Already grounded by the coronavirus pandemic, airlines operating in the UK are facing post-Brexit obstacles to flying across the European Union, and their shareholders are paying the price.
The trade agreement reached ahead of Britain’s recent formal divorce from the EU allows flights between the two to continue as before.
But for airlines with fewer than 50 per cent EU-based shareholders, flights within the European Union require a new agreement by the end of 2021.
“To continue being able to access these intra-European traffic rights, airlines need to demonstrate they are majority-owned and controlled by European persons,” noted Bernstein analyst Daniel Roeska.

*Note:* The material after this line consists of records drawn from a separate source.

(* ===== verification/ActiveRequests.v ===== *)
(** * Requests that await a response (src/src/handler/request_call.rs, active_requests.rs)

    [RequestCall] is a request that was sent, [ActiveRequests] the two tables
    that hold them: by node address, and the message nonces with the address
    they were sent to, which expire.  [debug_unreachable!] panics in a debug
    build and does nothing in a release build. *)

From stdpp Require Import strings.
From S2P Require Import Prelude Bytes Key Rpc Packet NodeInfo Maps.
Import NodeInfo.

(** [more_asserts::debug_unreachable!]. *)
Definition debug_unreachable (debug : bool) : outcome unit := if debug then Panic else Ret ().

(** Who made a request, with its id (handler/mod.rs). *)
Inductive HandlerReqId :=
  | Internal (id : Rpc.RequestId)
  | External (id : Rpc.RequestId).

(** [From<&HandlerReqId> for RequestId]. *)
Definition to_request_id (id : HandlerReqId) : Rpc.RequestId :=
  match id with Internal id => id | External id => id end.

Module RequestCall.

Record RequestCall (Enr : Type) `{!K256} := mkCall {
  contact : NodeContact Enr;
  packet : Packet.Packet Enr;
  request_id : HandlerReqId;
  request : Rpc.RequestBody;
  handshake_sent : bool;
  retries : Z;
  remaining_responses : option Z;
  initiating_session : bool;
}.
Arguments mkCall {Enr _} contact packet request_id request handshake_sent retries remaining_responses
  initiating_session.
Arguments contact {Enr _} c : rename.
Arguments packet {Enr _} c : rename.
Arguments request_id {Enr _} c : rename.
Arguments request {Enr _} c : rename.
Arguments handshake_sent {Enr _} c : rename.
Arguments retries {Enr _} c : rename.
Arguments remaining_responses {Enr _} c : rename.
Arguments initiating_session {Enr _} c : rename.

Section RequestCall.
Context {Enr : Type} `{!K256} `{!Rlp Enr}.
Implicit Types (self : RequestCall Enr).

Definition new (contact : NodeContact Enr) (packet : Packet.Packet Enr) (request_id : HandlerReqId)
    (request : Rpc.RequestBody) (initiating_session : bool) : RequestCall Enr :=
  mkCall contact packet request_id request false 1 None initiating_session.

Definition encode self : list byte :=
  match request_id self with
  | Internal id | External id => Rpc.request_encode (Rpc.mkRequest id (request self))
  end.

Definition increment_retries (debug : bool) self : outcome (RequestCall Enr) :=
  retries ← arith debug (2 ^ 8) (retries self + 1);
  Ret (mkCall (contact self) (packet self) (request_id self) (request self) (handshake_sent self) retries
         (remaining_responses self) (initiating_session self)).

Definition set_handshake_sent self : RequestCall Enr :=
  mkCall (contact self) (packet self) (request_id self) (request self) true (retries self)
    (remaining_responses self) (initiating_session self).

Definition set_initiating_session self (state : bool) : RequestCall Enr :=
  mkCall (contact self) (packet self) (request_id self) (request self) (handshake_sent self) (retries self)
    (remaining_responses self) state.

Definition update_packet self (packet : Packet.Packet Enr) : RequestCall Enr :=
  mkCall (contact self) packet (request_id self) (request self) (handshake_sent self) (retries self)
    (remaining_responses self) (initiating_session self).

(** A write through [remaining_responses_mut]. *)
Definition set_remaining_responses self (remaining_responses : option Z) : RequestCall Enr :=
  mkCall (contact self) (packet self) (request_id self) (request self) (handshake_sent self) (retries self)
    remaining_responses (initiating_session self).
End RequestCall.
End RequestCall.
Import RequestCall.

(** The message nonce of the packet of a call. *)
Definition call_nonce {Enr} `{!K256} (c : RequestCall Enr) : vec byte 12 :=
  Packet.message_nonce (Packet.header (packet c)).

Module ActiveRequests.

Notation MessageNonce := (vec byte 12).

Record ActiveRequests (Enr D : Type) `{!K256} := mkActive {
  active_requests_mapping : gmap NodeAddress (list (RequestCall Enr));
  active_requests_nonce_mapping : D;
}.
Arguments mkActive {Enr D _} active_requests_mapping active_requests_nonce_mapping.
Arguments active_requests_mapping {Enr D _} a : rename.
Arguments active_requests_nonce_mapping {Enr D _} a : rename.

Section ActiveRequests.
Context {Enr D : Type} `{!K256} `{!Rlp Enr} `{!HashMapDelay D MessageNonce NodeAddress}.
Implicit Types (self : ActiveRequests Enr D) (now : Z) (debug : bool).

Definition new (request_timeout : Z) : ActiveRequests Enr D := mkActive ∅ (dm_new request_timeout).

Definition insert self now (node_address : NodeAddress) (request_call : RequestCall Enr) : ActiveRequests Enr D :=
  let nonce := call_nonce request_call in
  let requests := default [] (active_requests_mapping self !! node_address) in
  mkActive (<[node_address := requests ++ [request_call]]> (active_requests_mapping self))
           (dm_insert (active_requests_nonce_mapping self) now nonce node_address).

(** [Iterator::position] of the call with a nonce, and of the one with an id. *)
Definition position_nonce (nonce : MessageNonce) (l : list (RequestCall Enr)) : option nat :=
  fst <$> list_find (fun req => call_nonce req = nonce) l.

Definition position_id (id : Rpc.RequestId) (l : list (RequestCall Enr)) : option nat :=
  fst <$> list_find (fun req => to_request_id (request_id req) = id) l.

Definition update_packet debug self now (old_nonce : MessageNonce) (new_packet : Packet.Packet Enr)
    : outcome (ActiveRequests Enr D) :=
  let '(nonces, removed) := dm_remove (active_requests_nonce_mapping self) old_nonce in
  match removed with
  | None => _ ← debug_unreachable debug; Ret (mkActive (active_requests_mapping self) nonces)
  | Some node_address =>
      let nonces := dm_insert nonces now (Packet.message_nonce (Packet.header new_packet)) node_address in
      match active_requests_mapping self !! node_address with
      | Some requests =>
          match position_nonce old_nonce requests with
          | Some i =>
              Ret (mkActive (<[node_address := alter (fun c => RequestCall.update_packet c new_packet) i requests]>
                               (active_requests_mapping self)) nonces)
          | None => _ ← debug_unreachable debug; Ret (mkActive (active_requests_mapping self) nonces)
          end
      | None => _ ← debug_unreachable debug; Ret (mkActive (active_requests_mapping self) nonces)
      end
  end.

Definition get self (node_address : NodeAddress) : option (list (RequestCall Enr)) :=
  active_requests_mapping self !! node_address.

(** [requests.remove()] of the occupied entry when its list has become empty. *)
Definition put_requests (m : gmap NodeAddress (list (RequestCall Enr))) (node_address : NodeAddress)
    (requests : list (RequestCall Enr)) : gmap NodeAddress (list (RequestCall Enr)) :=
  if decide (requests = []) then delete node_address m else <[node_address := requests]> m.

Definition remove_by_nonce debug self (nonce : MessageNonce)
    : outcome (ActiveRequests Enr D * option (NodeAddress * RequestCall Enr)) :=
  let '(nonces, removed) := dm_remove (active_requests_nonce_mapping self) nonce in
  match removed with
  | None => Ret (mkActive (active_requests_mapping self) nonces, None)
  | Some node_address =>
      match active_requests_mapping self !! node_address with
      | None => _ ← debug_unreachable debug; Ret (mkActive (active_requests_mapping self) nonces, None)
      | Some requests =>
          let '(requests, result) :=
            match position_nonce nonce requests with
            | Some i => (delete i requests, (fun c => (node_address, c)) <$> (requests !! i))
            | None => (requests, None)
            end in
          Ret (mkActive (put_requests (active_requests_mapping self) node_address requests) nonces, result)
      end
  end.

(** The loop of [remove_requests]. *)
Fixpoint remove_nonces debug (d : D) (requests : list (RequestCall Enr)) : outcome D :=
  match requests with
  | [] => Ret d
  | req :: requests =>
      let '(d, removed) := dm_remove d (call_nonce req) in
      _ ← match removed with None => debug_unreachable debug | Some _ => Ret () end;
      remove_nonces debug d requests
  end.

Definition remove_requests debug self (node_address : NodeAddress)
    : outcome (ActiveRequests Enr D * option (list (RequestCall Enr))) :=
  match active_requests_mapping self !! node_address with
  | None => Ret (self, None)
  | Some requests =>
      let m := delete node_address (active_requests_mapping self) in
      if decide (requests = [])
      then _ ← debug_unreachable debug; Ret (mkActive m (active_requests_nonce_mapping self), None)
      else
        d ← remove_nonces debug (active_requests_nonce_mapping self) requests;
        Ret (mkActive m d, Some requests)
  end.

Definition remove_request self (node_address : NodeAddress) (id : Rpc.RequestId)
    : ActiveRequests Enr D * option (RequestCall Enr) :=
  match active_requests_mapping self !! node_address with
  | None => (self, None)
  | Some requests =>
      match position_id id requests with
      | None => (self, None)
      | Some i =>
          match requests !! i with
          | None => (self, None)
          | Some request_call =>
              (mkActive (put_requests (active_requests_mapping self) node_address (delete i requests))
                 (dm_remove (active_requests_nonce_mapping self) (call_nonce request_call)).1, Some request_call)
          end
      end
  end.

(** [Stream::poll_next]. *)
Definition poll_next self now : ActiveRequests Enr D * Poll (option (result string (NodeAddress * RequestCall Enr))) :=
  match dm_poll_next (active_requests_nonce_mapping self) now with
  | (nonces, Ready (Some (Ok (nonce, node_address)))) =>
      let self := mkActive (active_requests_mapping self) nonces in
      match active_requests_mapping self !! node_address with
      | None => (self, Ready None)
      | Some requests =>
          match position_nonce nonce requests with
          | None => (self, Ready None)
          | Some i =>
              match requests !! i with
              | None => (self, Ready None)
              | Some request_call =>
                  (mkActive (put_requests (active_requests_mapping self) node_address (delete i requests)) nonces,
                   Ready (Some (Ok (node_address, request_call))))
              end
          end
      end
  | (nonces, Ready (Some (Err err))) =>
      (mkActive (active_requests_mapping self) nonces, Ready (Some (Err err)))
  | (nonces, Ready None) => (mkActive (active_requests_mapping self) nonces, Ready None)
  | (nonces, Pending) => (mkActive (active_requests_mapping self) nonces, Pending)
  end.

(** [check_invariant]: what the unit tests of the handler check. *)
Definition check_invariant self : bool :=
  bool_decide (map_Forall (fun (_ : MessageNonce) a => is_Some (active_requests_mapping self !! a))
                 (dm_iter (active_requests_nonce_mapping self))) &&
  bool_decide (map_Forall (fun _ l =>
      Forall (fun req => is_Some (dm_iter (active_requests_nonce_mapping self) !! call_nonce req)) l)
    (active_requests_mapping self)).
End ActiveRequests.
End ActiveRequests.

No-frills airlines, such as Ryanair and EasyJet, are notably affected, with their business model based heavily on flying customers across the European Union, such as French and German tourists to holiday destinations in Spain and Greece.
‘Added costs’
“There has been sufficient time to prepare” for the changes, said independent aviation analyst John Strickland, with Britain voting in favour of exiting the EU four and a half years ago.
However the required changes in shareholder ownership “adds additional cost and complexity,” he said, at a time when the global aviation sector is suffering huge losses on COVID fallout.
“Such (ownership) constraints do not exist in most other industries,” Strickland told AFP. “Ensuring safety and strong competition should be the primary areas of focus, not ownership limitations,” he stressed.
Alongside limiting non-EU ownership to less than 50 per cent, British Airways-parent IAG has decided that the majority of its independent executives must be from within the bloc.
Spelling out the extent of the restrictions, Ryanair has stated that its non-EU shareholders “shall not be entitled to attend, speak or vote at any general meeting of the company”.
Spelling out the extent of the restrictions, Ryanair has stated that its non-EU shareholders “shall not be entitled to attend, speak or vote at any general meeting of the company”
EasyJet meanwhile states that “if non-EU ownership continues to exceed the permitted maximum over a sustained period”, the airline “retains the right to activate the existing provisions of its articles that permit it to compel non-EU shareholders to sell their... shares to EU nationals”.
While EU stakeholders currently own a combined 47.5 per cent of EasyJet, just short of the threshold, the airline has yet to force sales of its shares.
“Some airlines have indicated they may require shares to be sold but it is not an objective,” said Strickland. “Anything that adds cost and administrative burden is unwelcome but it will not have a noticeable impact on competitiveness.”
Airlines have already incurred costs over the need for new operating licences to continue flying in Britain and the European Union in the wake of Brexit.
“Like the many ‘i’s to be dotted and ‘t’s to be crossed as the Brexit implications are unravelled, there is speculation the new ownership rules could be relaxed,” noted Susannah Streeter, analyst at stockbrokers Hargreaves Lansdown. “In the meantime this is another lingering headache airlines are having to deal with amid the continuing coronavirus crisis.”